Your competitive visibility gap varies between engines because each one retrieves sources and builds answers differently. ChatGPT, Perplexity, and Google AI Overviews draw on different indexes, weight recency and authority differently, and regenerate their answers from scratch on each run. A page that earns a citation in one engine can be ignored by another, even for the same question. Answers also shift run to run within a single engine, so two identical prompts minutes apart can name different brands. Query phrasing adds more variance: a comparison question and a category question can return entirely different competitors. This is why a single-engine, single-run reading is misleading. To get a stable gap, test the same prompts across all three engines, run each prompt several times, and average the results. Then read the engines separately as well as together, because winning in Perplexity and losing in Google AI Overviews are two different problems with two different fixes.

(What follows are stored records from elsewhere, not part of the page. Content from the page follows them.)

(** * Notion source connector: a shallow embedding and its specification

    The development follows the Python sources of the connector
    ([utils.py], [config.py], [auth.py], [client.py], [streams.py],
    [connector.py]).  Python values that come from JSON are modelled by the
    inductive type [json]; a [dict] is a finite map with string keys; an
    operation that can raise returns a [result]; a generator is the list of
    the items it yields together with the way it ends. *)

From Stdlib Require Import ZArith Floats Ascii.
From stdpp Require Import base option list gmap strings pretty.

Yes, you can directly influence your competitive visibility gap, and the content changes you control are the main lever. A peer-reviewed GEO study published at KDD 2024 found that content additions such as statistics improved a source's visibility by up to 40% under controlled experimental conditions, testing a simulated engine pipeline across 10,000 queries. That figure is a ceiling from the best-performing method in a simulation, so treat it as directional. In practice, you influence the gap by improving the pages an engine is choosing between: clearer heading structure, current data, quotable statistics, and coverage of the exact question. You also influence it off your own site, since much of AI visibility comes from third-party pages, so earning mentions on trusted sources matters as much as your own content. What you cannot control is the engine's ranking logic itself. Focus on the inputs you own: the content, its structure, and where else your brand is cited.
There is no universal benchmark for a good competitive visibility gap, because the industry has not standardized how AI share of voice is measured. As of 2026, no single formula is agreed across the market, and vendors implement AI share of voice differently. Semrush, for example, publishes its own AI share of voice formula, and other vendors count mentions, citations, and answer position their own way. So a strong number in one tool will not carry over to another. That makes your benchmark internal. Set your baseline on the first run, then judge progress against your own trend and the specific competitors you named. A practical target is to close the gap on your highest-intent prompts first, where a competitor's lead costs you real deals. Chase parity where it moves pipeline, and accept a gap on broad, low-value questions that rarely convert.